7月は市川宗家が出演なさいました。團十郎さん(先代)と海老蔵さん(新團十郎さん)。口上は猿之助さん中車さん團子くんと5人だけで行われました。

厳かで、でもどこかアットホーム。私の記憶は團十郎さんの作る劇場の雰囲気。筋書を読んでいると劇場の空気が脳内に甦ってきました。

共演もしています。「将軍江戸を去る」では中車さんが團十郎さん海老蔵さんと。「黒塚」では猿之助さんが團十郎さんと。「楼門五三桐」では猿翁さんが海老蔵さんと。

特に「黒塚」は貴重でした。市川宗家が出演するのは初めてのこと。さらに猿之助さんも初役。澤瀉屋と言えば、四の切、黒塚、スーパー歌舞伎。その三つをこの襲名公演に全て入れて臨み、その一つを市川宗家が共演するのを目の当たりにできたことは今思うと本当に幸せなことでした。

團十郎さんは高僧’阿闍梨祐慶’役でした。その存在感はとてつもなく大きく、鬼女になった猿之助さんが弱っていくのは、團十郎さんの念のせいだと本気で思えるほど圧倒的でした。

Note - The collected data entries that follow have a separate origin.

Lemma appended_payload es :
  concat (map payload (appended es)) = concat (map payload (delivered es)).
Proof.
  induction es as [|e es IH]; simpl; [reflexivity|].
  destruct e; try assumption.
  rewrite map_app, concat_app, kept_payload, IH.
  destruct data; reflexivity.
Qed.

(** C4. Whatever chunks arrive between a successful start() and stop(),
    interleaved with pauses, resumes and ticks, the finished blob's bytes
    are the concatenation, in arrival order, of the chunks that were
    appended: the delivered blobs of positive size, the final flush
    included.  The dropped zero-length chunks are none of them, and
    dropping them loses no byte. *)
Theorem artifact_is_concatenation env w es final :
  getUserMedia env = None -> construct env = None -> mr_start env = None ->
  forallb session_event es = true ->
  exists b,
    blob (hooks (run w (Start env :: es ++ [Stop; Stopped final]))) = Some b /\
    payload b = concat (map payload (appended es ++ kept final)) /\
    Forall (fun c => 0 < size c) (appended es ++ kept final) /\
    payload b =
      concat (map payload (delivered (es ++ [Data final]))).
Proof.
  intros Hg Hc Hs Hes.
  eexists. split; [apply finished_blob; assumption|].
  split; [reflexivity|].
  split; [apply Forall_app; split;
          [apply appended_nonempty | apply kept_nonempty]|].
  simpl.
  rewrite <- appended_payload, appended_app. simpl.
  rewrite app_nil_r. reflexivity.
Qed.

Lemma artifact_is_concatenation_witness :
  exists b,
    blob (hooks (run (mounted audio)
                   (Start (start_ok full_runtime) ::
                    three_chunks ++ [Stop; Stopped (Some (chunk [Byte.x04]))])))
      = Some b /\
    payload b = [Byte.x01; Byte.x02; Byte.x03; Byte.x04].
Proof.
  destruct (artifact_is_concatenation (start_ok full_runtime) (mounted audio)
              three_chunks (Some (chunk [Byte.x04]))
              eq_refl eq_refl eq_refl eq_refl)
    as (b & Hb & Hp & _).
  exists b. split; [exact Hb | exact Hp].
Defined.

(** ** The artifact's type *)

(** C8, as stated, fails: on a runtime that supports VP9 the negotiator
    chooses "video/webm;codecs=vp9,opus" and the finished blob is tagged
    "video/webm". *)
Lemma blob_type_is_not_negotiated :
  ~ (forall rt m final,
       (type <$> blob (hooks (run (mounted m)
                                [Start (start_ok rt); Stop; Stopped final])))
       = pickMimeType rt m).
Proof.
  intros H. specialize (H full_runtime video None).
  vm_compute in H. discriminate H.
Qed.

Lemma candidates_extend_blob_type m t :
  t ∈ candidates m -> String.prefix (blob_type_of m) t = true.
Proof.
  destruct m; simpl; intros Hin;
    repeat (apply elem_of_cons in Hin as [-> | Hin]; [reflexivity|]);
    inversion Hin.
Qed.
(* ===== verification/GoStrings.v ===== *)
(** * The [strings] functions the program uses beyond those of the prelude:
    splitting, replacing, trimming by prefix or suffix, and comparison up to
    case. *)

From S2P Require Import Prelude.
Local Open Scope string_scope.

(** [strings.EqualFold], exact on ASCII text and on the two other runes whose
    case folds to an ASCII letter. *)
Fixpoint fold_case (s : string) : string :=
  match s with
  | EmptyString => EmptyString
  | String "226" (String "132" (String "170" t)) => String "k" (fold_case t)
  | String "197" (String "191" t) => String "s" (fold_case t)
  | String c t => String (byte_lower c) (fold_case t)
  end.

Definition EqualFold (s t : string) : bool := fold_case s ==? fold_case t.

(** [strings.Split(s, sep)] for a one-byte separator. *)
Fixpoint split_byte (sep : ascii) (s : string) : string * list string :=
  match s with
  | EmptyString => ("", [])
  | String c t =>
      let '(l, ls) := split_byte sep t in
      if c ==? sep then ("", l :: ls) else (String c l, ls)
  end.

Definition Split (s : string) (sep : ascii) : list string :=
  let '(l, ls) := split_byte sep s in l :: ls.

Fixpoint Join (l : list string) (sep : string) : string :=
  match l with
  | [] => ""
  | [x] => x
  | x :: l => x +:+ sep +:+ Join l sep
  end.

Definition TrimPrefix (s p : string) : string := default s (strip_prefix p s).
Definition TrimSuffix (s p : string) : string := default s (strip_suffix p s).

(** [strings.TrimLeft(s, cutset)] for a set of ASCII characters. *)
Fixpoint TrimLeft (s : string) (cutset : list ascii) : string :=
  match s with
  | String c t => if bool_decide (c ∈ cutset) then TrimLeft t cutset else s
  | EmptyString => s
  end.

(** [strings.ReplaceAll] for a non-empty [old]; every step drops a character,
    so the length of the text is enough fuel. *)
Fixpoint replace_go (fuel : nat) (old new s : string) : string :=
  match fuel with
  | O => s
  | S n => match strip_prefix old s with
           | Some r => new +:+ replace_go n old new r
           | None => match s with
                     | EmptyString => ""
                     | String c t => String c (replace_go n old new t)
                     end
           end
  end.
Definition ReplaceAll (s old new : string) : string := replace_go (Strings.String.length s) old new s.

(** What follows the last occurrence of [sep], if it occurs. *)
Fixpoint after_last (sep s : string) : option string :=
  match s with
  | EmptyString => strip_prefix sep s
  | String _ t => match after_last sep t with
                  | Some r => Some r
                  | None => strip_prefix sep s
                  end
  end.

(** What follows each occurrence of [sep], from the left. *)
Fixpoint after_each (sep s : string) : list string :=
  match s with
  | EmptyString => []
  | String _ t => match strip_prefix sep s with
                  | Some r => r :: after_each sep t
                  | None => after_each sep t
                  end
  end.

(** [strings.Fields]. *)
Fixpoint fields_go (fuel : nat) (word s : string) : list string :=
  let done := if word ==? "" then [] else [word] in
  match fuel with
  | O => done
  | S n => match strip_first white_space s with
           | Some r => done ++ fields_go n "" r
           | None => match s with
                     | EmptyString => done
                     | String c t => fields_go n (word +:+ String c "") t
                     end
           end
  end.
Definition Fields (s : string) : list string := fields_go (S (Strings.String.length s)) "" s.

Fixpoint string_forall (f : ascii -> bool) (s : string) : bool :=
  match s with EmptyString => true | String c t => f c && string_forall f t end.
Fixpoint string_filter (f : ascii -> bool) (s : string) : string :=
  match s with EmptyString => "" | String c t => if f c then String c (string_filter f t) else string_filter f t end.

Definition is_digit (c : ascii) : bool := match digit_val c with Some _ => true | None => false end.

Example Fields_ex : Fields " gpt 5.4  mini " = ["gpt"; "5.4"; "mini"] /\ Fields "" = [].
Proof. split; reflexivity. Qed.
Example ReplaceAll_ex : ReplaceAll "a--b---c" "--" "-" = "a-b--c" /\ ReplaceAll "x-4-5-y" "-4-5-" "-4.5-" = "x-4.5-y".
Proof. split; reflexivity. Qed.
Example after_last_ex : after_last "/models/" "a/models/b/models/c" = Some "c" /\ after_last "/" "abc" = None.
Proof. split; reflexivity. Qed.
(* ===== verification/Float64.v ===== *)
(** * IEEE 754 binary64, the Go type [float64]

    Values are the standard library's [spec_float]; the operations are its
    correctly rounded ones at precision 53 and maximal exponent 1024, so every
    definition computes the bits Go computes.  The file adds what the program
    uses of [strconv.ParseFloat] and of the conversions between [float64] and
    [int64], and the order lemmas the threshold tests need. *)

From Stdlib Require Export SpecFloat.
From S2P Require Import Prelude.
Local Open Scope Z_scope.

Abbreviation f64 := spec_float.

Definition fadd : f64 -> f64 -> f64 := SFadd 53 1024.
Definition fsub : f64 -> f64 -> f64 := SFsub 53 1024.
Definition fmul : f64 -> f64 -> f64 := SFmul 53 1024.
Definition fdiv : f64 -> f64 -> f64 := SFdiv 53 1024.

(** Comparisons: false as soon as one operand is NaN. *)
Definition fltb (x y : f64) : bool :=
  match SFcompare x y with Some Lt => true | _ => false end.
Definition fleb (x y : f64) : bool :=
  match SFcompare x y with Some Lt | Some Eq => true | _ => false end.
Definition feqb (x y : f64) : bool :=
  match SFcompare x y with Some Eq => true | _ => false end.

Definition f0 : f64 := S754_zero false.

(** [float64(n)]: the nearest float, ties to even. *)
Definition f64_of_Z (n : Z) : f64 := binary_normalize 53 1024 n 0 false.

Definition f1 : f64 := f64_of_Z 1.

Definition f_is_nan (x : f64) : bool := match x with S754_nan => true | _ => false end.
Definition f_is_inf (x : f64) : bool := match x with S754_infinity _ => true | _ => false end.

#[export] Instance f64_eq_dec : EqDecision f64.
Proof. solve_decision. Defined.

(** [int64(x)]: truncation toward zero.  Outside the range (and for NaN) the
    Go specification leaves the value to the implementation; amd64 gives the
    smallest int64. *)
Definition f64_trunc (x : f64) : option Z :=
  match x with
  | S754_zero _ => Some 0
  | S754_finite s m e =>
      let a := if 0 <=? e then Z.pos m * 2 ^ e else Z.pos m / 2 ^ (- e) in
      Some (if s then - a else a)
  | _ => None
  end.

Definition f64_to_int64 (x : f64) : Z :=
  match f64_trunc x with
  | Some z => if in_int64 z then z else int64_min
  | None => int64_min
  end.

Lemma f64_to_int64_range x : int64_min <= f64_to_int64 x <= int64_max.
Proof.
  unfold f64_to_int64. destruct (f64_trunc x) as [z|].
  - destruct (in_int64 z) eqn:E; [|unfold int64_min, int64_max; lia].
    unfold in_int64 in E. apply andb_true_iff in E as [??]. blia.
  - unfold int64_min, int64_max; lia.
Qed.

(** [m * 10^e] and [m * 2^e] rounded once. *)
Definition f64_of_ratio (neg : bool) (num den : positive) : f64 :=
  let '(q, e', l) := SFdiv_core_binary 53 1024 (Z.pos num) 0 (Z.pos den) 0 in
  binary_round_aux 53 1024 neg q e' l.

Definition f64_scaled (neg : bool) (base mant exp : Z) : f64 :=
  match mant with
  | Z.pos m =>
      if 0 <=? exp then binary_round 53 1024 neg (m * Z.to_pos (base ^ exp)) 0
      else f64_of_ratio neg m (Z.to_pos (base ^ (- exp)))
  | _ => S754_zero neg
  end.

(** ** [strconv.ParseFloat(s, 64)] *)

Definition hex_val (c : ascii) : option Z :=
  let n := Strings.Ascii.nat_of_ascii (byte_lower c) in
  if (97 <=? n)%nat && (n <=? 102)%nat then Some (Z.of_nat n - 87) else digit_val c.

(** The mantissa scanner: value, digits after the point (once seen), whether
    a digit and an underscore were seen, and the rest. *)
Fixpoint scan_mantissa (hex : bool) (m frac : Z) (dot dig us : bool) (s : string)
    : Z * Z * bool * bool * string :=
  match s with
  | String c t =>
      if decide (c = "_"%char) then scan_mantissa hex m frac dot dig true t
      else if decide (c = "."%char) then
        if dot then (m, frac, dig, us, s)
        else scan_mantissa hex m frac true dig us t
      else match (if hex then hex_val c else digit_val c) with
           | Some d => scan_mantissa hex (m * (if hex then 16 else 10) + d)
                         (if dot then frac + 1 else frac) dot true us t
           | None => (m, frac, dig, us, s)
           end
  | EmptyString => (m, frac, dig, us, s)
  end.

(** The exponent digits, saturating as the source of strconv does. *)
Fixpoint scan_exponent (e : Z) (us : bool) (s : string) : Z * bool * string :=
  match s with
  | String c t =>
      if decide (c = "_"%char) then scan_exponent e true t
      else match digit_val c with
           | Some d => scan_exponent (if e <? 10000 then e * 10 + d else e) us t
           | None => (e, us, s)
           end
  | EmptyString => (e, us, s)
  end.

Inductive seen := SawStart | SawDigit | SawUnderscore | SawOther.

Fixpoint underscores_between_digits (hex : bool) (saw : seen) (s : string) : bool :=
  match s with
  | EmptyString => match saw with SawUnderscore => false | _ => true end
  | String c t =>
      match (if hex then hex_val c else digit_val c) with
      | Some _ => underscores_between_digits hex SawDigit t
      | None =>
          if decide (c = "_"%char) then
            match saw with
            | SawDigit => underscores_between_digits hex SawUnderscore t
            | _ => false
            end
          else match saw with
               | SawUnderscore => false
               | _ => underscores_between_digits hex SawOther t
               end
      end
  end.

Definition strip_sign (s : string) : option bool * string :=
  match s with
  | String "+" t => (Some false, t)
  | String "-" t => (Some true, t)
  | _ => (None, s)
  end.

Definition hex_body (s : string) : option string :=
  match s with
  | String "0" (String c (String d t)) =>
      if decide (byte_lower c = "x"%char) then Some (String d t) else None
  | _ => None
  end.

Definition read_float (s : string) : option f64 :=
  let '(sgn, body) := strip_sign s in
  let neg := default false sgn in
  let '(hex, digits) := match hex_body body with
                        | Some t => (true, t)
                        | None => (false, body)
                        end in
  let '(m, frac, dig, us, rest) := scan_mantissa hex 0 0 false false false digits in
  if negb dig then None else
  let fin e us' rest' :=
    match rest' with
    | EmptyString =>
        if us' && negb (underscores_between_digits hex
                          (if hex then SawDigit else SawStart) digits) then None
        else let f := if hex then f64_scaled neg 2 m (e - 4 * frac)
                      else f64_scaled neg 10 m (e - frac) in
             if f_is_inf f then None else Some f
    | String _ _ => None
    end in
  match rest with
  | String c t =>
      if decide (byte_lower c = if hex then "p"%char else "e"%char) then
        let '(esgn, ebody) := strip_sign t in
        match ebody with
        | String d _ =>
            match digit_val d with
            | Some _ => let '(e, us', rest') := scan_exponent 0 us ebody in
                        fin (if default false esgn then - e else e) us' rest'
            | None => None
            end
        | EmptyString => None
        end
      else None
  | EmptyString => if hex then None else fin 0 us EmptyString
  end.

(** [None] is a non-nil error (bad syntax or out of range). *)
Definition ParseFloat (s : string) : option f64 :=
  let '(sgn, body) := strip_sign s in
  let low := ToLower body in
  if (low ==? "inf") || (low ==? "infinity") then Some (S754_infinity (default false sgn))
  else if (low ==? "nan") && (sgn ==? None) then Some S754_nan
  else read_float s.

Example ParseFloat_ex :
  ParseFloat "0.5" = Some (S754_finite false (2 ^ 52)%positive (-53)) /\
  ParseFloat "1e2" = Some (f64_of_Z 100) /\
  ParseFloat "-3.25" = Some (fdiv (f64_of_Z (-13)) (f64_of_Z 4)) /\
  ParseFloat "0.1" = Some (fdiv f1 (f64_of_Z 10)) /\
  ParseFloat "0x1.8p1" = Some (f64_of_Z 3) /\
  ParseFloat "1_0" = Some (f64_of_Z 10) /\ ParseFloat "_10" = None /\
  ParseFloat "1e400" = None /\ ParseFloat "" = None /\ ParseFloat "12x" = None.
Proof. vm_compute. repeat split. Qed.

(** ** Order lemmas *)

Lemma SFcompare_finite s1 m1 e1 s2 m2 e2 :
  SFcompare (S754_finite s1 m1 e1) (S754_finite s2 m2 e2) =
  Some (match s1, s2 with
        | true, false => Lt
        | false, true => Gt
        | true, true => match e1 ?= e2 with
                        | Eq => CompOpp (m1 ?= m2)%positive | Lt => Gt | Gt => Lt
                        end
        | false, false => match e1 ?= e2 with
                          | Eq => (m1 ?= m2)%positive | c => c
                          end
        end).
Proof. destruct s1, s2; simpl; try done; by destruct (e1 ?= e2). Qed.

Ltac float_cmp :=
  repeat match goal with
  | H : context [(?a ?= ?b)%Z] |- _ => destruct (Z.compare_spec a b); simpl in *; subst
  | H : context [(?a ?= ?b)%positive] |- _ => destruct (Pos.compare_spec a b); simpl in *; subst
  | |- context [(?a ?= ?b)%Z] => destruct (Z.compare_spec a b); simpl in *; subst
  | |- context [(?a ?= ?b)%positive] => destruct (Pos.compare_spec a b); simpl in *; subst
  end; try done; try lia.

Lemma fleb_fltb_trans x y z : fleb x y = true -> fltb y z = true -> fltb x z = true.
Proof.
  unfold fleb, fltb.
  destruct x as [sx|sx| |sx mx ex], y as [sy|sy| |sy my ey], z as [sz|sz| |sz mz ez];
    try (rewrite SFcompare_finite); try (rewrite SFcompare_finite);
    try (rewrite SFcompare_finite);
    try (destruct sx); try (destruct sy); try (destruct sz); simpl; try done; intros; float_cmp.
Qed.

Lemma fltb_fleb x y : fltb x y = true -> fleb x y = true.
Proof. unfold fltb, fleb. by destruct (SFcompare x y) as [[]|]. Qed.

Lemma fltb_trans x y z : fltb x y = true -> fltb y z = true -> fltb x z = true.
Proof. eauto using fltb_fleb, fleb_fltb_trans. Qed.

Lemma fltb_irrefl x : fltb x x = false.
Proof.
  unfold fltb. destruct x as [[]|[]| |[] m e]; try done;
    rewrite SFcompare_finite, Z.compare_refl, Pos.compare_refl; done.
Qed.

(** Except for NaN, [x < y] and [y <= x] are complementary. *)
Lemma fltb_negb_fleb x y :
  f_is_nan x = false -> f_is_nan y = false -> fltb x y = negb (fleb y x).
Proof.
  unfold fltb, fleb.
  destruct x as [[]|[]| |[] mx ex], y as [[]|[]| |[] my ey]; simpl; try done; intros _ _;
    change Pos.compare_cont with (Pos.compare_cont);
    rewrite ?(Z.compare_antisym ex ey); destruct (ex ?= ey); simpl; try done;
    change (PosDef.Pos.compare_cont Eq mx my) with (mx ?= my)%positive;
    change (PosDef.Pos.compare_cont Eq my mx) with (my ?= mx)%positive;
    rewrite (Pos.compare_antisym mx my); by destruct (mx ?= my)%positive.
Qed.

(** ** Signs

    Rounding keeps the sign, so sums and quotients of values that are not
    positive behave as over the reals. *)

Definition nonpos (x : f64) : Prop :=
  match x with S754_finite s _ _ | S754_infinity s => s = true | _ => True end.

Lemma round_nonpos mx ex lx : nonpos (binary_round_aux 53 1024 true mx ex lx).
Proof.
  unfold binary_round_aux. destruct (shr_fexp _ _ mx ex lx) as [m1 e1].
  destruct (shr_fexp _ _ _ _ _) as [m2 e2]. destruct (shr_m m2); simpl; try done.
  by destruct (_ <=? _).
Qed.

Lemma normalize_nonpos m e : m <= 0 -> nonpos (binary_normalize 53 1024 m e false).
Proof.
  intros Hm. destruct m as [|p|p]; simpl; [done|lia|]. unfold binary_round.
  destruct (shl_align _ _ _). apply round_nonpos.
Qed.

Lemma fadd_nonpos x y : nonpos x -> nonpos y -> nonpos (fadd x y).
Proof.
  destruct x as [[]|[]| |[] mx ex], y as [[]|[]| |[] my ey]; try done; intros _ _.
  unfold fadd, SFadd. cbv zeta. apply normalize_nonpos. simpl. lia.
Qed.

Lemma fdiv_nonpos x m e : nonpos x -> nonpos (fdiv x (S754_finite false m e)).
Proof.
  destruct x as [[]|[]| |[] mx ex]; try done; intros _. unfold fdiv, SFdiv.
  destruct (SFdiv_core_binary _ _ _ _ _ _) as [[mz ez] lz]. apply round_nonpos.
Qed.

Lemma f64_to_int64_nonpos x : nonpos x -> f64_to_int64 x <= 0.
Proof.
  intros H. unfold f64_to_int64. assert (int64_min <= 0) by done.
  destruct (f64_trunc x) as [z|] eqn:E; [|done]. destruct (in_int64 z); [|done].
  destruct x as [[]|[]| |[] m e]; try done; injection E as <-; try done.
  assert (0 <= if 0 <=? e then Z.pos m * 2 ^ e else Z.pos m / 2 ^ (- e)); [|lia].
  destruct (Z.leb_spec 0 e).
  - apply Z.mul_nonneg_nonneg; [lia|]. apply Z.pow_nonneg. lia.
  - apply Z.div_pos; [lia|]. apply Z.pow_pos_nonneg; lia.
Qed.

Lemma f64_of_Z_nonpos n : n <= 0 -> nonpos (f64_of_Z n).
Proof. apply normalize_nonpos. Qed.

もう一度拝見すること叶わないのが残念です。


筋書の團十郎さんの言葉「襲名は、日本独自の文化のかたちの表れです。周りの方々に助けられてできるもの。。」今回の手打式で歌舞伎役者が一堂に会した様子を観て胸が熱くなりました。大きな家族のような歌舞伎の世界が好きですし、憧れます。これを機に、さらに歌舞伎界が団結して盛り上がることを願っています。

歌舞伎座で新團十郎さん新之助さんが同世代と共演する姿をもっと観ることができたら嬉しい。